The Concerns at Hand
However, the market is now apprehensive about the sustainability of these favorable conditions. Both oil and copper prices have stagnated since reaching those brief peaks. Presently, oil hovers around $72 per barrel, while copper trades at approximately $3.77 per pound.
Buyers Hesitate as Concerns over Fed Rate Hikes Remain
Buyers in the market are experiencing hesitations, particularly due to concerns that the Federal Reserve may increase interest rates more than initially anticipated. Although labor demand is still growing, its pace has recently slowed down. However, this slowdown hasn’t dampened hopes of potential wage increases.

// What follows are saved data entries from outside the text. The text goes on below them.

(** The child of a node that has at most one. *)
Lemma only_child {Res} st x c l a ka r : at_pos st x (T c l a ka r) -> l = E \/ r = E ->
  exists t, ((l = E /\ t = r) \/ (r = E /\ t = l)) /\
    (let! v := @get_slot Res st (LeftOf a) in if v =? NULL then get_slot st (RightOf a) else Next v) = Next (addr t).
Proof.
  intros Hp Hor. destruct (at_pos_node _ _ _ _ _ _ _ Hp) as [Hn _]. cbn [get_slot]. unfold get_node. rewrite Hn. cbn [flow_bind Tsearch.left Tsearch.right].
  destruct l as [|cl ll al kl rl]; [exists r; auto|]. exists (T cl ll al kl rl). split; [destruct Hor; [discriminate|auto]|].
  apply at_pos_left in Hp. rewrite (proj2 (Z.eqb_neq _ _) (red_addr _ _ _ Hp ltac:(discriminate))). reflexivity.
Qed.

Lemma delete_at_most_one_child {Res} fuel st x c l a ka r N stk retval :
  at_pos st x (T c l a ka r) -> rbt false N (plug x (T c l a ka r)) -> compar k ka = 0 -> l = E \/ r = E ->
  slots stk = stack_of x -> (height (plug x (T c l a ka r)) <= stacksize stk)%nat -> (height (plug x (T c l a ka r)) < fuel)%nat ->
  deletes st (entries (plug x (T c l a ka r))) retval (@tdelete_found Res fuel st (slot_of x) retval stk).
Proof.
  intros Hp Hrb Hk Hor Hsl Hsz Hf. pose proof (height_plug x (T c l a ka r)) as Hh. cbn [height] in Hh.
  unfold tdelete_found, choose_unchained. rewrite (at_pos_slot _ _ _ Hp). cbn [flow_bind addr]. destruct (at_pos_node _ _ _ _ _ _ _ Hp) as [Hn _].
  cbn [get_slot]. unfold get_node at 1 2. rewrite Hn. cbn [flow_bind Tsearch.left Tsearch.right].
  assert ((addr l =? NULL) || (addr r =? NULL) = true) as -> by (destruct Hor as [-> | ->]; [reflexivity|apply orb_true_r]). cbn [flow_bind].
  destruct (only_child (Res := Res) _ _ _ _ _ _ _ Hp Hor) as (t & Ht & Hchild). change (get_slot st (LeftOf a)) with (let! n := @get_node Res st a in Next (Tsearch.left n)) in Hchild.
  destruct (let! n := get_node st a in Next (Tsearch.left n)) as [v| | |]; try discriminate. cbn [flow_bind get_slot] in *. rewrite Hchild. cbn [flow_bind].
  destruct (unchain_spec (Res := Res) _ _ _ _ _ _ _ _ (slot_of x) stk Hp Ht Hsl ltac:(intros ->; reflexivity)) as (st1 & Hs & Hp1 & Hn1 & Hu).
  pose proof (same_unchain _ _ _ _ _ _ Hs) as Hd1. rewrite Hs. cbn [flow_bind]. rewrite Z.eqb_refl. cbn [flow_bind].
  destruct (rbt_unplug _ _ _ Hrb) as (n & Hc & Hrt). rewrite Hn in Hn1.
  destruct (delete_rest (Res := Res) fuel st1 x c l a ka r _ t n stk retval Hp1 Hu Hn1 eq_refl Hc Hrt Ht Hsl ltac:(lia) ltac:(lia)) as (st' & -> & Hrep & Hd).
  exists st', (entries (plug x t)), a. split; [reflexivity|]. split; [|split; [exact Hrep|]].
  - rewrite !entries_plug. cbn [entries]. destruct Ht as [[-> ->]|[-> ->]]; cbn [entries app]; rewrite <- ?app_assoc; cbn [app]; [|rewrite !app_assoc]; constructor; exact Hk.
  - intros p. rewrite Hd, Hd1. reflexivity.
Qed.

Tighter monetary policies take time to fully impact the economy. Hence, the rate hikes already implemented are gradually making their way through various sectors. Moreover, the demand in China has yet to fully recover, adding to the cautious sentiment.
Recession Fears Favor Bears in the Oil and Copper Markets
On the topic of oil, Tom Essaye from Sevens Report suggests that the fundamentals currently favor the bears. Should a recession occur, consumer demand resilience is likely to dissipate rapidly.
Similar concerns can be observed in the copper market. The uncertainties surrounding global economic conditions cast a shadow over its future prospects.
Waiting for Macroeconomic Developments
The market is currently on edge, eagerly anticipating macroeconomic developments that could significantly impact various sectors. One crucial aspect to monitor is China’s efforts to spur economic growth. While Beijing has already taken steps such as reducing interest rates, The Wall Street Journal reported last month that officials are considering the issuance of approximately one trillion yuan (equivalent to around $140 billion) in debt. This strategy aims to assist local governments with their debt burdens and instill confidence among businesses.
It remains to be seen how these measures will influence the overall market trends and investor sentiment moving forward.
The Fed and Inflation Data
Next week, investors will be closely watching the release of inflation data for June. The focus is on whether the annual increase in the consumer price index will be below 4%, which was the result for May. A slowdown in inflation could give the Federal Reserve less reason to raise interest rates. This, in turn, would support demand and the price of cyclical commodities.
Impact of OPEC Decisions on Oil Prices
The decisions made by the Organization of the Petroleum Exporting Countries (OPEC) also play a crucial role in the oil market. While concerns about demand are reflected in futures market prices, the physical market seems to be relatively balanced. If OPEC chooses to reduce production and push prices higher, it would benefit oil producers.
Potential Market Movements
News that definitively affects any of these factors could have a significant impact on commodity prices and related stocks. Therefore, any price movements could serve as important signals for future trends.
Key Levels for Oil and Copper
When it comes to oil, the pricing range around the mid-$60s per barrel becomes crucial. If the price remains stable in this range, it indicates that buyers are engaging, potentially leading to an uptrend and a boost for oil stocks. On the other hand, for copper, it is important for the price to hold steady at around the low $3.60s level. If this level is maintained, it could make both the metal itself and shares of mining companies more attractive.
Potential Outperformance of Copper Stocks
In terms of performance, copper stocks might have an advantage over energy shares. This could benefit investors holding companies like Freeport-McMoRan (FCX) since oil stocks have already experienced a more significant rebound from pandemic-related lows.